How we built the most performant, token-efficient MCP server

The greatest strength of LLMs is the ability to write code.

Most agents are built the opposite way. They try to think like a human. They take a question, break it into steps, call one API, look at the result, call another API, look at that, do some math with a math tool, then assemble a final answer. Five passes for one question.

We went the other direction. Lean into what the model is already great at. Let it write code.

Code mode instead of stuffing tools into context

Instead of giving the agent a bag of small tools, we give it one thing: a code execution environment with access to the Cobalt API. One request can chain multiple API calls, transform arrays, do the math, and return the answer. No separate math tool. No separate "pull the right data" step. The model writes the program, the program runs, the user gets the answer.

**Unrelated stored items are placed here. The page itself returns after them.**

(* ===== verification/PyFloat.v ===== *)
(** * Python floats: IEEE-754 binary64, computed exactly

    A Python [float] is a binary64 number.  It is the Standard Library's
    [spec_float] at precision 53 and exponent bound 1024, so arithmetic rounds
    as the interpreter does and every definition that uses floats evaluates.
    Comparisons are Python's: any comparison with NaN is false. *)
From Stdlib Require Export SpecFloat.
From S2P Require Import Prelude.

Abbreviation float := spec_float.

#[global] Instance float_eq_dec : EqDecision float.
Proof. solve_decision. Defined.

Module PyFloat.

Definition add (x y : float) : float := SFadd 53 1024 x y.
Definition sub (x y : float) : float := SFsub 53 1024 x y.
Definition mul (x y : float) : float := SFmul 53 1024 x y.
(** Callers test the divisor: Python raises [ZeroDivisionError] on zero. *)
Definition div (x y : float) : float := SFdiv 53 1024 x y.
Definition lt (x y : float) : bool := SFltb x y.
Definition le (x y : float) : bool := SFleb x y.
Definition gt (x y : float) : bool := SFltb y x.
Definition ge (x y : float) : bool := SFleb y x.
Definition eqb (x y : float) : bool := SFeqb x y.
Definition is_nan (x : float) : bool := match x with S754_nan => true | _ => false end.

(** [float(z)] for an integer, rounded to nearest even. *)
Definition of_Z (z : Z) : float := binary_normalize 53 1024 z 0 false.
Definition zero : float := S754_zero false.
(** The literal [a/b] for small [a] and [b]: the division of two exact
    integers is the correctly rounded value the literal denotes. *)
Definition ratio (a b : Z) : float := div (of_Z a) (of_Z b).

(** [min(x, y)] and [max(x, y)] keep the first argument on ties. *)
Definition min (x y : float) : float := if lt y x then y else x.
Definition max (x y : float) : float := if lt x y then y else x.

(** Comparison of a float with an [int], exact as in Python. *)
Definition compare_Z (x : float) (z : Z) : option comparison :=
  match x with
  | S754_nan => None
  | S754_infinity s => Some (if s then Lt else Gt)
  | S754_zero _ => Some (0 ?= z)%Z
  | S754_finite s m e =>
      let v := if s then Z.neg m else Z.pos m in
      Some (if (0 <=? e)%Z then (v * 2 ^ e ?= z)%Z else (v ?= z * 2 ^ (- e))%Z)
  end.
Definition ge_Z (x : float) (z : Z) : bool :=
  match compare_Z x z with Some (Gt | Eq) => true | _ => false end.
Definition lt_Z (x : float) (z : Z) : bool :=
  match compare_Z x z with Some Lt => true | _ => false end.

(** [int(x)]: truncation towards zero; NaN and infinities raise. *)
Definition trunc (x : float) : res Z :=
  match x with
  | S754_nan => Err (ValueError "cannot convert float NaN to integer")
  | S754_infinity _ => Err (OverflowError "cannot convert float infinity to integer")
  | S754_zero _ => Ok 0%Z
  | S754_finite s m e =>
      let v := if s then Z.neg m else Z.pos m in
      Ok (if (0 <=? e)%Z then v * 2 ^ e else Z.quot v (2 ^ (- e)))%Z
  end.

Definition is_finite (x : float) : bool :=
  match x with S754_nan | S754_infinity _ => false | _ => true end.

(** The conversion of an [int] operand to a float. *)
Definition of_int (z : Z) : res float :=
  if is_finite (of_Z z) then Ok (of_Z z)
  else Err (OverflowError "int too large to convert to float").

(** [x / y] *)
Definition true_div (x y : float) : res float :=
  match y with
  | S754_zero _ => Err (ZeroDivisionError "float division by zero")
  | _ => Ok (div x y)
  end.

(** [n / d] rounded to the nearest integer, ties to even, for [0 < d]. *)
Definition round_half_even (n d : Z) : Z :=
  let q := (n / d)%Z in
  match (2 * (n mod d) ?= d)%Z with
  | Lt => q
  | Gt => q + 1
  | Eq => if Z.even q then q else q + 1
  end%Z.

(** [round(x, 2)]: the exact value is rounded to hundredths, ties to even,
    and the decimal result is rounded to the nearest float. *)
Definition round2 (x : float) : float :=
  match x with
  | S754_finite s m e =>
      let q := (if (0 <=? e)%Z then Z.pos m * 100 * 2 ^ e
                else round_half_even (Z.pos m * 100) (2 ^ (- e)))%Z in
      match q with
      | Z.pos p => SFdiv 53 1024 (S754_finite s p 0) (S754_finite false 100 0)
      | _ => S754_zero s
      end
  | _ => x
  end.

(** ** The order on floats

    [SFcompare] is a lexicographic comparison of class, exponent and
    mantissa. *)
Definition key (x : float) : option (Z * Z * Z) :=
  match x with
  | S754_nan => None
  | S754_infinity true => Some (-2, 0, 0)%Z
  | S754_finite true m e => Some (-1, - e, Z.neg m)%Z
  | S754_zero _ => Some (0, 0, 0)%Z
  | S754_finite false m e => Some (1, e, Z.pos m)%Z
  | S754_infinity false => Some (2, 0, 0)%Z
  end.

Definition klt (a b : Z * Z * Z) : Prop :=
  (a.1.1 < b.1.1 ∨ (a.1.1 = b.1.1 ∧ (a.1.2 < b.1.2 ∨ (a.1.2 = b.1.2 ∧ a.2 < b.2))))%Z.

Lemma compare_key x y :
  match key x, key y with
  | Some a, Some b =>
      SFcompare x y = Some Lt ∧ klt a b ∨ SFcompare x y = Some Eq ∧ a = b
      ∨ SFcompare x y = Some Gt ∧ klt b a
  | _, _ => SFcompare x y = None
  end.
Proof.
  destruct x as [[]|[]| |[] m e], y as [[]|[]| |[] m' e']; simpl; unfold klt; simpl;
    try (by auto with lia);
    try change (Pos.compare_cont Eq m m') with (m ?= m')%positive.
  all: destruct (Z.compare_spec e e'); subst; simpl; auto with lia.
  all: destruct (Pos.compare_spec m m'); subst; simpl; auto with lia.
Qed.

Lemma lt_key x y : lt x y = true ↔ ∃ a b, key x = Some a ∧ key y = Some b ∧ klt a b.
Proof.
  unfold lt, SFltb. pose proof (compare_key x y) as H.
  destruct (key x) as [a|], (key y) as [b|]; try (rewrite H; naive_solver).
  destruct H as [[-> ?]|[[-> ?]|[-> ?]]]; split; try done; try naive_solver.
  all: intros (?&?&?&?&?); unfold klt in *; naive_solver lia.
Qed.

Lemma le_key x y :
  le x y = true ↔ ∃ a b, key x = Some a ∧ key y = Some b ∧ ¬ klt b a.
Proof.
  unfold le, SFleb. pose proof (compare_key x y) as H.
  destruct (key x) as [a|], (key y) as [b|]; try (rewrite H; naive_solver).
  destruct H as [[-> ?]|[[-> ?]|[-> ?]]]; split; try done.
  all: try (intros (?&?&?&?&?); unfold klt in *; naive_solver lia).
  all: intros _; eexists _, _; split_and!; [done..|]; unfold klt in *; naive_solver lia.
Qed.

Lemma lt_irrefl x : lt x x = false.
Proof.
  apply not_true_is_false. intros (a & b & Ha & Hb & Hlt)%lt_key.
  simplify_eq. unfold klt in *. lia.
Qed.

Lemma lt_trans x y z : lt x y = true → lt y z = true → lt x z = true.
Proof.
  rewrite !lt_key. intros (a & b & ? & ? & ?) (b' & c & ? & ? & ?). simplify_eq.
  eexists _, _; split_and!; [done..|]. unfold klt in *. lia.
Qed.

Lemma lt_le x y : lt x y = true → le x y = true.
Proof.
  rewrite lt_key, le_key. intros (a & b & ? & ? & ?).
  eexists _, _; split_and!; [done..|]. unfold klt in *. lia.
Qed.

Lemma le_trans x y z : le x y = true → le y z = true → le x z = true.
Proof.
  rewrite !le_key. intros (a & b & ? & ? & ?) (b' & c & ? & ? & ?). simplify_eq.
  eexists _, _; split_and!; [done..|]. unfold klt in *. lia.
Qed.

Lemma le_lt_trans x y z : le x y = true → lt y z = true → lt x z = true.
Proof.
  rewrite le_key, !lt_key. intros (a & b & ? & ? & ?) (b' & c & ? & ? & ?). simplify_eq.
  eexists _, _; split_and!; [done..|]. unfold klt in *. lia.
Qed.

Lemma not_nan_key x : is_nan x = false ↔ is_Some (key x).
Proof. destruct x as [[]|[]| |[] ??]; simpl; split; naive_solver. Qed.

(** Outside NaN the order is total. *)
Lemma lt_false_le x y :
  is_nan x = false → is_nan y = false → lt x y = false → le y x = true.
Proof.
  rewrite !not_nan_key. intros [a Ha] [b Hb] Hlt. apply le_key.
  eexists _, _; split_and!; [done..|]. intros Hk.
  assert (lt x y = true) by (apply lt_key; eauto). congruence.
Qed.

Lemma lt_false_iff_le x y :
  is_nan x = false → is_nan y = false → lt x y = false ↔ le y x = true.
Proof.
  intros Hx Hy. split; [by apply lt_false_le|]. intros H.
  apply not_true_is_false. intros Hlt. pose proof (le_lt_trans _ _ _ H Hlt) as Hc.
  by rewrite lt_irrefl in Hc.
Qed.

Lemma le_refl x : is_nan x = false → le x x = true.
Proof. intros. apply lt_false_le; auto using lt_irrefl. Qed.

Lemma lt_false_trans x y z :
  is_nan y = false → lt y x = false → lt z y = false → lt z x = false.
Proof.
  intros Hy Hyx Hzy. apply not_true_is_false. intros Hzx.
  assert (is_Some (key x) ∧ is_Some (key z)) as [Hkx Hkz]
    by (apply lt_key in Hzx; naive_solver).
  rewrite <-not_nan_key in Hkx, Hkz.
  pose proof (lt_false_le _ _ Hy Hkx Hyx) as H1.
  pose proof (lt_false_le _ _ Hkz Hy Hzy) as H2.
  pose proof (le_lt_trans _ _ _ (le_trans _ _ _ H1 H2) Hzx) as Hc.
  by rewrite lt_irrefl in Hc.
Qed.

Lemma trunc_finite x : is_finite x = true → ∃ z, trunc x = Ok z.
Proof. destruct x; simpl; try done; eauto. Qed.

(** [min] never exceeds its second argument. *)
Lemma min_le_r x y : lt y (min x y) = false.
Proof.
  unfold min. destruct (lt y x) eqn:E; [apply lt_irrefl|done].
Qed.

End PyFloat.

Example round2_examples :
  PyFloat.round2 (PyFloat.ratio 5 1000) = PyFloat.ratio 1 100 ∧
  PyFloat.round2 (PyFloat.ratio 2675 1000) = PyFloat.ratio 267 100 ∧
  PyFloat.round2 (PyFloat.of_Z 60) = PyFloat.of_Z 60.
Proof. by vm_compute. Qed.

This made the agent dramatically smarter. The model is better at writing code than it is at orchestrating tool calls, and code is denser than JSON tool-call chatter, so we save tokens on the way in and on the way out.

Cloudflare Workers as the sandbox

Running arbitrary model-written code safely is the hard part. We use Cloudflare Workers.

Workers run in V8 isolates, not VMs. That means no boot time, no provisioning step, no per-second VM pricing, and no sandbox infra for us to maintain. An isolate spins up in milliseconds, runs the agent's code, and tears down. The security model is the same one that runs the rest of the web.

A filesystem of tools, loaded on demand

The other trick is how we expose tools. A naive MCP server stuffs every tool schema into the model's context on every turn. With dozens of tools, that's thousands of tokens of overhead before the user has even asked anything.

We treat the toolset like a filesystem. The agent sees a directory of what's available. When it needs a tool, it loads it. When it doesn't, the schema never enters context. The model pulls what it needs per request instead of paying for the whole inventory up front.

Same tech, server or client

Whether you run Cobalt MCP on your own server or hit it from a client, you get the same runtime. Code mode, Workers, on-demand tool loading. Cheaper for you, cheaper for us.